Tout autant que Jean-Luc Ponty et Didier Lockwood, Pierre Blanchard a reçu, des mains de Stéphane Grappelli, "le violon de Warlop". Né à Douai, le violoniste Michel Warlop (1911-1947) a joué avec Maurice Chevalier, Stéphane Grappelli et Django Reinhardt, Raymond Legrand (père de Michel), etc. Il est considéré comme l'un des meilleurs jazzmen des années trente. Son violon n'a, en réalité, jamais quitté l'appartement de Grappelli, pour qui "attribuer le violon de Warlop" était une manière d'adouber un jeune musicien.

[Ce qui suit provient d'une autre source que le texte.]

(* ===== verification/Find.v ===== *)
(** * Find queries of a session ([src/src/runtime/session.rs])

    The queries a session builds from command-line terms or from structured
    requests, their predicates checked against the schema, the flat node and
    edge finds, and the traversal find. *)

From S2P Require Export Ops Tx Exec.

Local Open Scope string_scope.

(** ** Queries *)

Inductive SortDirection := SortAsc | SortDesc.
Inductive OutputFormat := FormatDefault | FormatJsonl | FormatTable | FormatGraph.
Inductive SessionTraversalReturn := StrEnd | StrRoot | StrEdge.

#[export] Instance OutputFormat_eq_dec : EqDecision OutputFormat.
Proof. solve_decision. Defined.
#[export] Instance SessionTraversalReturn_eq_dec : EqDecision SessionTraversalReturn.
Proof. solve_decision. Defined.

Definition SortDirection_keyword (d : SortDirection) : string :=
  match d with SortAsc => "asc" | SortDesc => "desc" end.

Record SessionOrder := { so_field : string; so_direction : SortDirection }.

Record SessionTraversalStep := {
  st_direction : Direction;
  st_rel_model_name : option string;
  st_end_model_name : string;
}.

Section queries.
Context `{SerdeNumber}.

Inductive SessionPredicateValue := Lexical (raw : string) | Typed (value : Value).

Record SessionPredicate := {
  sp_field : string;
  sp_op : CompareOp;
  sp_value : SessionPredicateValue;
}.

Record NodeFindQuery := {
  nq_predicates : list SessionPredicate;
  nq_end_predicates : list SessionPredicate;
  nq_edge_predicates : list SessionPredicate;
  nq_traversals : list SessionTraversalStep;
  nq_order : list SessionOrder;
  nq_limit : option N;
  nq_offset : option N;
  nq_id_filter : option Z;
  nq_return_mode : SessionTraversalReturn;
  nq_format : OutputFormat;
}.

Record EdgeFindQuery := {
  eq_predicates : list SessionPredicate;
  eq_order : list SessionOrder;
  eq_limit : option N;
  eq_offset : option N;
  eq_id_filter : option Z;
  eq_from_filter : option Z;
  eq_to_filter : option Z;
  eq_format : OutputFormat;
}.

Definition NodeFindQuery_default : NodeFindQuery :=
  {| nq_predicates := []; nq_end_predicates := []; nq_edge_predicates := [];
     nq_traversals := []; nq_order := []; nq_limit := None; nq_offset := None;
     nq_id_filter := None; nq_return_mode := StrEnd; nq_format := FormatDefault |}.
Definition EdgeFindQuery_default : EdgeFindQuery :=
  {| eq_predicates := []; eq_order := []; eq_limit := None; eq_offset := None;
     eq_id_filter := None; eq_from_filter := None; eq_to_filter := None;
     eq_format := FormatDefault |}.

(** ** Parsing terms *)

Definition OutputFormat_parse (raw : string) : result OutputFormat :=
  if String.eqb raw "default" then Ok FormatDefault
  else if String.eqb raw "jsonl" then Ok FormatJsonl
  else if String.eqb raw "table" then Ok FormatTable
  else if String.eqb raw "graph" then Ok FormatGraph
  else Err (Constraint "format must be one of: default, jsonl, table, graph").

Definition SessionTraversalReturn_parse (raw : string) : result SessionTraversalReturn :=
  if String.eqb raw "end" then Ok StrEnd
  else if String.eqb raw "root" then Ok StrRoot
  else if String.eqb raw "edge" || String.eqb raw "rel" then Ok StrEdge
  else Err (Constraint "return must be one of: root, end, edge").

Definition via_error : GrmError :=
  Constraint "via must use via=<out|in|both>:<LinkName|*>:<EndModel>".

Une réelle amitié liait Blanchard et Grappelli. "La disparition de Stéphane, en 1997, m'a beaucoup touché. Tant qu'il était vivant, je n'estimais pas utile de jouer sa musique. Mais, autant il était inimitable, autant ce qu'il véhiculait dans sa musique ne pouvait s'arrêter comme ça." Se sentant alors comme investi d'une mission, Pierre Blanchard a en quelque sorte repris l'archet, réalisant notamment, avec le fabuleux guitariste manouche Dorado Schmitt, un disque d'hommage : "Rendez-vous" (Le Chant du Monde/Harmonia Mundi).

"J'ai toujours apprécié la capacité des musiciens manouches à sortir la guitare et le violon n'importe où, y compris après le concert, tandis que le jazz moderne, lui, n'est pas festif. Le swing manouche est une musique qu'on ne peut bien jouer que si on l'aime, parce qu'elle est à la fois très simple et très sophistiquée."

C'est de tout cet esprit dont bénéficie le spectacle de Thomas Dutronc aujourd'hui.